(Material provided)

(* ===== verification/Deployment.v ===== *)
(** The program [chat_server] as [src/main.cc] puts it together: one pool of MySQL
    connections, one Redis connection per thread, one random generator per thread, the
    repositories on top of them, and the chat server with its services on the
    repositories. *)

From S2P Require Import Prelude Machine CString Proto SessionManager RoomManager Repositories MemWorld.
From S2P Require Import MySQL MySQLRepos FriendStore Redis PubSub.
From S2P Require Import LoginService ChatService FriendService RoomService ChatServer ChatServerFacts.
From stdpp Require Import functions.

Local Open Scope Z_scope.

(** ** The world of the process *)

(** [M] is the world behind the MySQL library, [R] the one behind hiredis, with the clock,
    and [G] a random generator.  The members of [redisPool] that are [thread_local] are in
    [tls], per thread; [gens] are the generators of [generateToken], per thread, and
    [current] is the thread that runs. *)
Record Program (M R G : Type) := mkProgram {
  db : MySQLPool * M;
  redisPool : RedisPool;
  redis : R;
  tls : nat → option redisContext * bool;
  pubsub : RedisPubSub;
  gens : nat → G;
  current : nat
}.
Arguments mkProgram {M R G} _ _ _ _ _ _ _.
Arguments db {M R G} _.
Arguments redisPool {M R G} _.
Arguments redis {M R G} _.
Arguments tls {M R G} _.
Arguments pubsub {M R G} _.
Arguments gens {M R G} _.
Arguments current {M R G} _.

Section Program.
  Context {M R G : Type}.

Definition set_db (d : MySQLPool * M) (s : Program M R G) : Program M R G :=
  mkProgram d (redisPool s) (redis s) (tls s) (pubsub s) (gens s) (current s).

Definition set_redis (r : R) (s : Program M R G) : Program M R G :=
  mkProgram (db s) (redisPool s) r (tls s) (pubsub s) (gens s) (current s).

Definition set_current (t : nat) (s : Program M R G) : Program M R G :=
  mkProgram (db s) (redisPool s) (redis s) (tls s) (pubsub s) (gens s) t.

(** What a thread sees of the Redis pool: the members they share and its own connection. *)
Definition pool_of (t : nat) (s : Program M R G) : RedisPool * R :=
  (Redis.set_tls (fst (tls s t)) (snd (tls s t)) (redisPool s), redis s).

Definition put_pool_of (t : nat) (v : RedisPool * R) (s : Program M R G) : Program M R G :=
  let p := fst v in
  mkProgram (db s) (mkRedisPool (host_ p) (port_ p) (password_ p) (db_ p)
                      (tls_conn_ (redisPool s)) (tls_initialized_ (redisPool s)))
    (snd v) (<[t := (tls_conn_ p, tls_initialized_ p)]> (tls s)) (pubsub s) (gens s) (current s).

Definition on_db {A} (m : State (MySQLPool * M) A) : State (Program M R G) A := zoom db set_db m.

Definition on_redis {A} (m : State (RedisPool * R) A) : State (Program M R G) A := λ s,
  zoom (pool_of (current s)) (put_pool_of (current s)) m s.

Definition on_clock {A} (m : State R A) : State (Program M R G) A := zoom redis set_redis m.

Definition on_pubsub {A} (m : State (RedisPubSub * R) A) : State (Program M R G) A :=
  zoom (λ s, (pubsub s, redis s))
    (λ v s, mkProgram (db s) (redisPool s) (snd v) (tls s) (fst v) (gens s) (current s)) m.

Definition on_gen {A} (m : State G A) : State (Program M R G) A := λ s,
  zoom (λ s, gens s (current s))
    (λ g s, mkProgram (db s) (redisPool s) (redis s) (tls s) (pubsub s)
              (<[current s := g]> (gens s)) (current s)) m s.

Context `{MySQLClient M, Hiredis R, Clock R, Random G, Environment M, Environment R}.

(** ** The repositories of the program *)

#[export] Instance userRepo : UserRepository (Program M R G) := {
  userRepo_registerUser u p n e := on_db (userRepo_registerUser u p n e);
  userRepo_verifyUser u p := on_db (userRepo_verifyUser u p);
  userRepo_userExists u := on_db (userRepo_userExists u);
  userRepo_getUserInfo u := on_db (userRepo_getUserInfo u);
  userRepo_updateLastLogin u := on_db (userRepo_updateLastLogin u)
}.

#[export] Instance friendRepo : FriendRepository (Program M R G) := {
  friendRepo_addFriendRequest f t m := on_db (friendRepo_addFriendRequest f t m);
  friendRepo_respondFriendRequest r t a := on_db (friendRepo_respondFriendRequest r t a);
  friendRepo_removeFriends u v := on_db (friendRepo_removeFriends u v);
  friendRepo_getFriendList u := on_db (friendRepo_getFriendList u);
  friendRepo_getPendingRequests u := on_db (friendRepo_getPendingRequests u)
}.

#[export] Instance msgRepo : MessageRepository (Program M R G) := {
  msgRepo_storeMessage f t r c := on_db (msgRepo_storeMessage f t r c);
  msgRepo_getMessage i := on_db (msgRepo_getMessage i);
  msgRepo_recallMessage i u := on_db (msgRepo_recallMessage i u);
  msgRepo_addOfflineMessage u i := on_db (msgRepo_addOfflineMessage u i);
  msgRepo_getUndeliveredMessages u := on_db (msgRepo_getUndeliveredMessages u);
  msgRepo_markMessagesDelivered u := on_db (msgRepo_markMessagesDelivered u)
}.

#[export] Instance roomRepo : RoomRepository (Program M R G) := {
  roomRepo_createRoom n c := on_db (roomRepo_createRoom n c);
  roomRepo_getRoomByName n := on_db (roomRepo_getRoomByName n);
  roomRepo_getRoomById i := on_db (roomRepo_getRoomById i);
  roomRepo_roomExists n := on_db (roomRepo_roomExists n);
  roomRepo_addRoomMember i u r := on_db (roomRepo_addRoomMember i u r);
  roomRepo_removeRoomMember i u := on_db (roomRepo_removeRoomMember i u);
  roomRepo_getRoomMembers i := on_db (roomRepo_getRoomMembers i);
  roomRepo_getUserRooms u := on_db (roomRepo_getUserRooms u)
}.

#[export] Instance redisSessionRepo : SessionRepository (Program M R G) := {
  sessionRepo_createSession u t n l := on_redis (sessionRepo_createSession u t n l);
  sessionRepo_getSessionByToken t := on_redis (sessionRepo_getSessionByToken t);
  sessionRepo_revokeSession t := on_redis (sessionRepo_revokeSession t);
  sessionRepo_revokeAllSessions u := on_redis (sessionRepo_revokeAllSessions u);
  sessionRepo_isValidSession t := on_redis (sessionRepo_isValidSession t);
  sessionRepo_updateSessionNode t n := on_redis (sessionRepo_updateSessionNode t n)
}.

#[export] Instance program_clock : Clock (Program M R G) := {
  time_now := on_clock time_now;
  Timestamp_now := on_clock Timestamp_now
}.

#[export] Instance program_random : Random (Program M R G) := {
  uniform_int lo hi := on_gen (uniform_int lo hi)
}.

(** Another thread becomes the current one, or the world behind a library changes. *)
#[export] Instance program_environment : Environment (Program M R G) := {
  outside n s :=
    match (n mod 3)%nat with
    | 0%nat => set_current (n / 3) s
    | 1%nat => set_db (fst (db s), outside (n / 3)%nat (snd (db s))) s
    | _ => set_redis (outside (n / 3)%nat (redis s)) s
    end
}.

(** ** [main] *)

(** What the server is constructed and started with. *)
Record Listening := mkListening { listen_ip : string; listen_port : Z; node_id : string; threadNum : Z }.

(** The state before [main]: nothing is connected. *)
Definition new_Program (m : M) (r : R) (g : nat → G) (t : nat) : Program M R G :=
  mkProgram (new_MySQLPool, m) new_RedisPool r (λ _, (None, false)) new_RedisPubSub g t.

(** [main] up to the loop; [None] where it prints its usage instead.  The verdicts of the
    three [init]s are not looked at. *)
Definition main (hardware_concurrency : Z) (argv : list string) : State (Program M R G) (option Listening) :=
  match argv with
  | _ :: ip :: port :: _ =>
    _ ← on_db (MySQL.init hardware_concurrency "localhost" "root" "123456" "chat" 3306 16);
    _ ← on_redis (redis_init "localhost" 6379 "" 0);
    _ ← on_pubsub (pubsub_init "localhost" 6379 "" 0);
    _ ← on_pubsub pubsub_start;
    mret (Some (mkListening (c_str ip) (u16 (i32 (atoll (c_str port)))) "node-1" 4))
  | _ => mret None
  end.

(** After the loop: [pubsub.stop()], and the destructors of [pubsub], [redisPool] and [db],
    in this order. *)
Definition main_exit : State (Program M R G) unit :=
  _ ← on_pubsub pubsub_stop;
  _ ← on_pubsub pubsub_destroy;
  _ ← on_redis redis_destroy;
  on_db MySQL.destroy.
End Program.

(** The server of [main]: its node, the loop of each connection, the workers. *)
Definition main_config (loop_of : SessionManager.Conn → nat) (hardware_concurrency : nat)
    (Hpos : (0 < hardware_concurrency)%nat) : Config :=
  {| node_id_ := "node-1"; getLoop := loop_of; workers := hardware_concurrency; workers_pos := Hpos |}.

(** ** Computing with the parts *)

Section Parts.
  Context {M R G : Type}.

Lemma eval_on_redis {A} (m : State (RedisPool * R) A) (s : Program M R G) :
  eval (on_redis m) s = eval m (pool_of (current s) s).
Proof. exact (eval_zoom _ _ m s). Qed.

Lemma exec_on_redis {A} (m : State (RedisPool * R) A) (s : Program M R G) :
  exec (on_redis m) s = put_pool_of (current s) (exec m (pool_of (current s) s)) s.
Proof. exact (exec_zoom _ _ m s). Qed.

Lemma eval_on_db {A} (m : State (MySQLPool * M) A) (s : Program M R G) : eval (on_db m) s = eval m (db s).
Proof. exact (eval_zoom _ _ m s). Qed.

(End Material provided)

Your assignment:
Look through the data above and return exactly the lines from the one that contains "Definition pool_of (t" to the one that contains "mkProgram (db s) (mkRedisPool", inclusive, with nothing else.

Answer box:
Definition pool_of (t : nat) (s : Program M R G) : RedisPool * R :=
  (Redis.set_tls (fst (tls s t)) (snd (tls s t)) (redisPool s), redis s).

Definition put_pool_of (t : nat) (v : RedisPool * R) (s : Program M R G) : Program M R G :=
  let p := fst v in
  mkProgram (db s) (mkRedisPool (host_ p) (port_ p) (password_ p) (db_ p)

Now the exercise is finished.